Start of Data for analysis

Lemma W_list_append l x fd ns its Q : x <> NULL -> Z.of_nat (length ns) < i32_max ->
  is_list 0 l fd ns its -∗ pools -∗
  (∀ p, is_list 0 l fd (ns ++ [(p, x)]) (remark (mark_insert (length ns)) its) -∗ pools -∗ Q x) -∗
  W (list_append l x) Q.
Proof.
  iIntros (Hx Hn) "Hl Hp HQ". unfold list_append. w_assert; [unfold NULL in *; lia|]. iApply (W_locked with "Hl"). iIntros "Hl".
  iApply (W_append_locked with "Hl Hp"); [done|done|]. iIntros (p) "Hl Hp". iExists _, _. iFrame "Hl". iIntros "Hl".
  iApply ("HQ" with "Hl Hp").
Qed.

Lemma W_list_prepend l x fd ns its Q : x <> NULL -> Z.of_nat (length ns) < i32_max ->
  is_list 0 l fd ns its -∗ pools -∗
  (∀ p, is_list 0 l fd ((p, x) :: ns) (remark (mark_insert 0) its) -∗ pools -∗ Q x) -∗
  W (list_prepend l x) Q.
Proof.
  iIntros (Hx Hn) "Hl Hp HQ". unfold list_prepend. w_assert; [unfold NULL in *; lia|]. iApply (W_locked with "Hl"). iIntros "Hl".
  iApply (W_insert_head with "Hl Hp"); [done|done|]. iIntros (p) "Hl Hp". iExists _, _. iFrame "Hl". iIntros "Hl".
  iApply ("HQ" with "Hl Hp").
Qed.

(** ** Removing items *)

(** The list and the marks without the first item. *)
Lemma W_pop_locked l fd ns its Q : is_list 1 l fd ns its -∗ pools -∗
  (is_list 1 l fd (tail ns) (if ns is [] then its else remark (mark_remove 0) its) -∗ pools -∗ Q (default NULL (head ns.*2))) -∗
  W (_list_pop_locked l) Q.
Proof.
  iIntros "Hl Hp HQ". unfold _list_pop_locked. destruct ns as [|[p x] ns].
  - iApply (W_node_destroy_end l 0 with "Hl"); [done|done|]. iIntros "Hl". iApply ("HQ" with "Hl Hp").
  - iApply (W_node_destroy l 0 p x with "Hl Hp"); [done|]. iIntros "Hl Hp". iApply ("HQ" with "Hl Hp").
Qed.
(** The sorted items; lists of at most one item are left alone, with their
    iterators. *)
Lemma W_list_sort l fd ns its f Q : is_list 0 l fd ns its -∗ pools -∗
  (∀ ns', ⌜ns'.*2 = if (length ns <=? 1)%nat then ns.*2 else qsort f ns.*2⌝ -∗
     is_list 0 l fd ns' (if (length ns <=? 1)%nat then its else remark (fun _ => mark_start) its) -∗ pools -∗ Q tt) -∗
  W (list_sort qsort l f) Q.
Proof.
  iIntros "Hl Hp HQ". iDestruct (is_list_items_ok with "Hl") as %[[Hnn Hlen] Hl]. unfold list_sort. w_assert; [unfold NULL; lia|].
  iDestruct "Hl" as "(Hns & Hits & (Htail & Hfd & Hcnt & Hmx & Hmg & _) & %Hok)".
  w_bind. iApply (W_check_magic with "Hmg"). iIntros "Hmg". w_bind. iApply (W_lock with "Hmx"). iIntros "Hmx". w_load. iIntros "Hcnt".
  destruct (Nat.leb_spec (length ns) 1) as [Hle|Hgt].
  { rewrite -> (proj2 (Z.leb_le _ _)) by lia. iApply (W_unlock with "Hmx"). iIntros "Hmx". iApply ("HQ" with "[//] [-Hp] Hp"). by iFrame. }
  rewrite -> (proj2 (Z.leb_gt _ _)) by lia. w_bind.
  iApply (W_list_fuel 1 l fd ns its with "[Hns Hits Htail Hfd Hcnt Hmx Hmg]"); [by iFrame|]. iIntros (n Hn _) "Hl". w_bind.
  rw Nat2Z.id. iApply (W_pop_all l fd ns Hnn n its [] with "Hl Hp"); [lia|cbn; lia|]. iIntros (g) "Hl Hp".
  cbn [length Nat.add app]. assert (Hl2 : length ns = length ns.*2) by (by rw length_fmap).
  assert (Hperm : length (qsort f ns.*2) = length ns) by (by rw (qsort_perm f ns.*2) length_fmap).
  rw Nat2Z.id. rewrite -> (take_ge ns.*2), (drop_ge ns.*2), app_nil_r by lia. w_bind.
  assert (HF : Forall (fun x => x <> NULL) (qsort f ns.*2)) by (rw (qsort_perm f ns.*2); by apply Forall_fmap).
  pose proof (W_append_all l fd (qsort f ns.*2) HF) as Happ. rw -Hperm.
  iApply (Happ (S (length (qsort f ns.*2))) [] [] with "Hl Hp"); [lia|done|cbn [length Nat.add]; lia|].
  iIntros (ns' g' E) "Hl Hp". iDestruct "Hl" as "(Hns & Hits & Hf & %Hok')". w_bind.
  iApply (W_reset_iterators with "Hits Hns"). iIntros "Hits Hns". iDestruct "Hf" as "(Htail & Hfd & Hcnt & Hmx & Hmg & _)".
  iApply (W_unlock with "Hmx"). iIntros "Hmx". iApply ("HQ" with "[//] [-Hp] Hp"). rw !remark_remark. by iFrame.
Qed.
End qsort.
End sorting.
(** * BPTF: Bayesian Probabilistic Tensor Factorization (imputer/BPTF.ipynb)

    A shallow embedding of the notebook's Gibbs sampler.

    - Scalars are an abstract type [T] with the float operations the code
      uses ([Scalar]); the theorems hold for every interpretation, IEEE
      binary64 included ([float_scalar] below runs the model on Rocq's
      primitive floats, NaN and all).
    - numpy arrays carry their shape next to their data, so that empty
      dimensions and shape errors are those of numpy.  Element-wise
      operations broadcast as numpy does and raise [ValueError] otherwise.
      The order in which np.sum adds the elements of an array and the
      arithmetic inside a product [@] are left to the interpretation of
      the scalars ([fsum], [fdot]): numpy adds in pairs of blocks and
      hands products to the BLAS.
    - The linear-algebra and random routines of numpy/scipy (inv, solve,
      cholesky, solve_triangular, normal, wishart.rvs, gamma) are an
      interface ([Extern]); the random ones thread the generator state.
    - The caller's arrays live in a store addressed by object identity:
      the code updates U, V, X and the sparse tensor in place. *)

From Stdlib Require Import Floats Uint63 ZArith Ring_theory Ring.
From stdpp Require Import gmap strings list.

(** ** Exceptions and results *)

Inductive exn :=
  | KeyError | IndexError | ValueError | LinAlgError | ZeroDivisionError.

Inductive result (A : Type) :=
  | Ok (a : A)
  | Raise (e : exn).
Arguments Ok {A} a.
Arguments Raise {A} e.

Global Instance result_ret : MRet result := λ A a, Ok a.

Global Instance result_bind : MBind result := λ A B f r,
  match r with Ok a => f a | Raise e => Raise e end.

Global Instance result_fmap : FMap result := λ A B f r,
  match r with Ok a => Ok (f a) | Raise e => Raise e end.
Fixpoint scan_digits (s : pystr) (acc : Z) : Z * pystr :=
  match s with
  | c :: s' => if is_digit c then scan_digits s' (10 * acc + (c - 48)) else (acc, s)
  | [] => (acc, [])
  end.

Definition after_int (z : Z) (rest : pystr) : scan pyval :=
  match rest with
  | c :: _ => if (c =? 46) || (c =? 101) || (c =? 69) then Outside else Ok (VInt z) rest
  | [] => Ok (VInt z) rest
  end.

Definition scan_nat (s : pystr) : scan Z :=
  match s with
  | c :: s' =>
      if c =? 48 then Ok 0 s'
      else if is_digit c then let '(z, rest) := scan_digits s 0 in Ok z rest
      else Invalid
  | [] => Invalid
  end.

Definition scan_number (s : pystr) : scan pyval :=
  match s with
  | 45 :: 73 :: _ => Outside
  | 45 :: s' =>
      match scan_nat s' with
      | Ok z rest => after_int (- z) rest
      | Invalid => Invalid
      | Outside => Outside
      end
  | _ =>
      match scan_nat s with
      | Ok z rest => after_int z rest
      | Invalid => Invalid
      | Outside => Outside
      end
  end.

Fixpoint starts_with (p s : pystr) : option pystr :=
  match p, s with
  | [], _ => Some s
  | a :: p', b :: s' => if a =? b then starts_with p' s' else None
  | _ :: _, [] => None
  end.

Fixpoint scan_value (fuel : nat) (s : pystr) {struct fuel} : scan pyval :=
  match fuel with
  | O => Invalid
  | S fuel' =>
      match s with
      | [] => Invalid
      | c :: s' =>
          if c =? 34 then
            match scan_string s' [] with
            | Ok x rest => Ok (VStr x) rest
            | Invalid => Invalid
            | Outside => Outside
            end
          else if c =? 123 then
            match skip_ws s' with
            | 125 :: rest => Ok (VDict []) rest
            | s'' => scan_members fuel' s'' []
            end
          else if c =? 91 then
            match skip_ws s' with
            | 93 :: rest => Ok (VList []) rest
            | s'' => scan_elements fuel' s'' []
            end
          else if c =? 110 then
            match starts_with (str "ull") s' with
            | Some rest => Ok VNone rest
            | None => Invalid
            end
          else if c =? 116 then
            match starts_with (str "rue") s' with
            | Some rest => Ok (VBool true) rest
            | None => Invalid
            end
          else if c =? 102 then
            match starts_with (str "alse") s' with
            | Some rest => Ok (VBool false) rest
            | None => Invalid
            end
          else if (c =? 78) || (c =? 73) then Outside
          else scan_number s
      end
  end

with scan_members (fuel : nat) (s : pystr) (acc : dict) {struct fuel} : scan pyval :=
  match fuel with
  | O => Invalid
  | S fuel' =>
      match s with
      | 34 :: s1 =>
          match scan_string s1 [] with
          | Ok k s2 =>
              match skip_ws s2 with
              | 58 :: s3 =>
                  match scan_value fuel' (skip_ws s3) with
                  | Ok v s4 =>
                      let acc' := dict_set k v acc in
                      match skip_ws s4 with
                      | 125 :: rest => Ok (VDict acc') rest
                      | 44 :: s5 => scan_members fuel' (skip_ws s5) acc'
                      | _ => Invalid
                      end
                  | Invalid => Invalid
                  | Outside => Outside
                  end
              | _ => Invalid
              end
          | Invalid => Invalid
          | Outside => Outside
          end
      | _ => Invalid
      end
  end

with scan_elements (fuel : nat) (s : pystr) (acc : list pyval) {struct fuel} : scan pyval :=
  match fuel with
  | O => Invalid
  | S fuel' =>
      match scan_value fuel' s with
      | Ok v s1 =>
          match skip_ws s1 with
          | 93 :: rest => Ok (VList (rev (v :: acc))) rest
          | 44 :: s2 => scan_elements fuel' (skip_ws s2) (v :: acc)
          | _ => Invalid
          end
      | Invalid => Invalid
      | Outside => Outside
      end
  end.

Definition json_frag (s : pystr) : scan pyval :=
  match scan_value (S (length s)) (skip_ws s) with
  | Ok v rest => match skip_ws rest with
                 | [] => Ok v []
                 | _ => Invalid
                 end
  | r => r
  end.

(** The integer a float is worth, when it is one. *)
Definition integral_value (f : float) : option Z :=
  match f with
  | S754_finite s m e =>
      if 0 <=? e then Some ((if s then -1 else 1) * (Z.pos m * 2 ^ e))
      else if (Z.pos m) mod 2 ^ (- e) =? 0
           then Some ((if s then -1 else 1) * (Z.pos m / 2 ^ (- e)))
           else None
  | _ => None
  end.

Definition repr_frag (f : float) : option pystr :=
  match f with
  | S754_zero false => Some (str "0.0")
  | S754_zero true => Some (str "-0.0")
  | _ =>
      match integral_value f with
      | Some z => if Z.abs z <? 10 ^ 16 then Some (int_repr z ++ str ".0") else None
      | None => None
      end
  end.

Definition frag_runtime (model_version : pystr) : Runtime :=
  {| json_loads := fun s => match json_frag s with
                            | Ok v _ => inr v
                            | _ => inl JSONDecodeError
                            end;
     float_repr := fun f => match repr_frag f with
                            | Some s => s
                            | None => match f with
                                      | S754_finite _ m _ => int_repr (Z.pos m)
                                      | _ => []
                                      end
                            end;
     MODEL_VERSION := model_version |}.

End of Data for analysis

Task prompt:
All that is wanted is the stretch of lines above from the one containing "match integral_value f with" through the one containing "json_frag s with", duplicated exactly.

Answer below:
      match integral_value f with
      | Some z => if Z.abs z <? 10 ^ 16 then Some (int_repr z ++ str ".0") else None
      | None => None
      end
  end.

Definition frag_runtime (model_version : pystr) : Runtime :=
  {| json_loads := fun s => match json_frag s with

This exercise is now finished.